|Author: ||A.A. Kader|
|Keywords: ||deterioration factors, fruits, loss estimation, socioeconomic factors, vegetables|
Qualitative losses (such as loss of caloric and nutritive value, loss of acceptability by consumers, and loss of edibility) are more difficult to measure than quantitative losses of fresh fruits and vegetables.
While reduction of quantitative losses is a higher priority than qualitative losses in developing countries, the opposite is true in developed countries where consumer dissatisfaction with produce quality results in a greater percentage of the total postharvet losses.
Providing consumers with fruits and vegetables that taste good can greatly increase their consumption of the recommended minimum of five servings per day for better health.
Development of new cultivars with better flavor and nutritional quality plus adequate productivity should be given high priority in all countries.

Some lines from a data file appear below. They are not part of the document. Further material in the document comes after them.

(** * go-mplex: the session engine of [multiplex.go]

    A shallow embedding of the framing codec, the buffer credits, the
    session constructor, [NewNamedStream], [sendMsg], the receive loop
    [handleIncoming], [Accept], [Close] and the send loop
    [handleOutgoing], followed by the properties checked against it.

    Conventions.
    - [uint64] values are [Z] with the wrap-around written out ([u64]);
      bytes are [Z] in [0, 256); a [[]byte] is a [list Z].
    - A Go call that can panic, park the goroutine for ever, or loop
      returns a [run]: [Ret], [Panic], [Blocked] or [Fuel].
    - The goroutine modelled runs alone. Every [select] takes the case
      the scheduler names next ([sched]); a case that is not ready in the
      current state parks the goroutine ([Blocked]), so the runs that
      return are runs of the program.
    - Go [error] results stay ordinary values ([option error], [None] is
      [nil]), as in the source. *)

From Stdlib Require Import ZArith List Lia Bool.
From stdpp Require Import base tactics option numbers list gmap.
Import ListNotations.

Local Open Scope Z_scope.

(** ** Outcomes of a Go call *)

Inductive run (A : Type) : Type :=
| Ret (a : A)          (* the call returned *)
| Panic                (* run-time panic: index out of range, close of a closed channel, ... *)
| Blocked              (* the goroutine is parked on a channel operation that is not ready *)
| Fuel.                (* the model's loop bound was reached *)
Arguments Ret {A} a.
Arguments Panic {A}.
Arguments Blocked {A}.
Arguments Fuel {A}.

Definition run_bind {A B} (m : run A) (k : A -> run B) : run B :=
  match m with
  | Ret a => k a
  | Panic => Panic
  | Blocked => Blocked
  | Fuel => Fuel
  end.

(** ** Errors of the package and of the libraries it calls *)

Inductive error : Type :=
| ErrShutdown                 (* errors.New("session shut down") *)
| ErrTwoInitiators            (* errors.New("two initiators") *)
| ErrInvalidState             (* errors.New("received an unexpected message from the peer") *)
| errTimeout                  (* timeout{} *)
| ErrStreamClosed             (* used by sendMsg, declared with the stream *)
| ErrStreamReset              (* used by cleanup, declared with the stream *)
| ErrMessageTooLarge          (* fmt.Errorf("message size too large") *)
| ErrMultiplexClosed          (* errors.New("multiplex closed") *)
| io_EOF
| io_ErrUnexpectedEOF
| varint_ErrOverflow
| varint_ErrNotMinimal
| context_Canceled
| context_DeadlineExceeded
| ErrExternal (code : nat).   (* an error of the transport or of the memory manager *)

#[global] Instance error_eq_dec : EqDecision error.
Proof. solve_decision. Defined.

(** ** Machine integers *)

Definition u64 (z : Z) : Z := z mod 2 ^ 64.
(* Go's [int] on the 64-bit targets: two's complement wrap-around. *)
Definition int64 (z : Z) : Z := (z + 2 ^ 63) mod 2 ^ 64 - 2 ^ 63.
(* byte(x) for an unsigned x *)
Definition byte (z : Z) : Z := Z.land z 255.

(* +1 for initiator *)
Definition newStreamTag : Z := 0.
Definition messageTag : Z := 2.
Definition closeTag : Z := 4.
Definition resetTag : Z := 6.

(** ** Varint codec *)

Module Varint.

(* encoding/binary.PutUvarint:
     i := 0
     for x >= 0x80 { buf[i] = byte(x) | 0x80; x >>= 7; i++ }
     buf[i] = byte(x); return i + 1
   An index past the end of [buf] panics. *)
Fixpoint PutUvarint_loop (fuel : nat) (buf : list Z) (i : nat) (x : Z)
  : run (list Z * nat) :=
  match fuel with
  | O => Fuel
  | S fuel' =>
      if 0x80 <=? x then
        if decide (i < length buf)%nat
        then PutUvarint_loop fuel' (<[i := Z.lor (byte x) 0x80]> buf) (S i) (Z.shiftr x 7)
        else Panic
      else
        if decide (i < length buf)%nat
        then Ret (<[i := byte x]> buf, S i)
        else Panic
  end.

Definition PutUvarint (buf : list Z) (x : Z) : run (list Z * nat) :=
  PutUvarint_loop 10 buf 0 x.

(* The bytes PutUvarint produces, as a list. *)
Fixpoint uvarint_bytes (fuel : nat) (x : Z) : list Z :=
  match fuel with
  | O => []
  | S fuel' =>
      if 0x80 <=? x
      then Z.lor (byte x) 0x80 :: uvarint_bytes fuel' (Z.shiftr x 7)
      else [byte x]
  end.

Definition ToUvarint (x : Z) : list Z := uvarint_bytes 10 x.

(* An io.ByteReader over the bytes still to come; [rd_err] is what the
   underlying transport answers once they are used up (io.EOF on an
   orderly close). *)
Record reader := { rd_bytes : list Z; rd_err : error }.

Definition ReadByte (r : reader) : (Z + error) * reader :=
  match rd_bytes r with
  | b :: bs => (inl b, {| rd_bytes := bs; rd_err := rd_err r |})
  | [] => (inr (rd_err r), r)
  end.

Definition MaxLenUvarint63 : Z := 9.

(* github.com/multiformats/go-varint ReadUvarint:
     for s = 0; ; s += 7 {
       b, err := r.ReadByte()
       if err != nil {
         if err == io.EOF && s != 0 { err = io.ErrUnexpectedEOF }
         return 0, err }
       if (s == 56 && b >= 0x80) || s >= (7*MaxLenUvarint63) { return 0, ErrOverflow }
       if b < 0x80 {
         if b == 0 && s > 0 { return 0, ErrNotMinimal }
         return x | uint64(b)<<s, nil }
       x |= uint64(b&0x7f) << s } *)
Fixpoint ReadUvarint_loop (fuel : nat) (s x : Z) (r : reader)
  : run (Z * option error * reader) :=
  match fuel with
  | O => Fuel
  | S fuel' =>
      match ReadByte r with
      | (inr err, r') =>
          let err := if decide (err = io_EOF) then
                       if decide (s = 0) then err else io_ErrUnexpectedEOF
                     else err in
          Ret (0, Some err, r')
      | (inl b, r') =>
          if ((s =? 56) && (0x80 <=? b)) || (7 * MaxLenUvarint63 <=? s)
          then Ret (0, Some varint_ErrOverflow, r')
          else if b <? 0x80 then
            if (b =? 0) && (0 <? s)
            then Ret (0, Some varint_ErrNotMinimal, r')
            else Ret (Z.lor x (u64 (Z.shiftl b s)), None, r')
          else ReadUvarint_loop fuel' (s + 7) (Z.lor x (u64 (Z.shiftl (Z.land b 0x7f) s))) r'
      end
  end.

Strategies for reducing postharvest losses in developing countries include: (1) Application of current knowledge to improve the handling systems (especially packaging and cold chain maintenance) of horticultural perishables and assure their quality and safety; (2) Overcoming the socioeconomic constraints, such as inadequacies of infrastructure, poor marketing systems, and weak R&D capacity; and (3) Encouraging consolidation and vertical integration among producers and marketers of horticultural crops.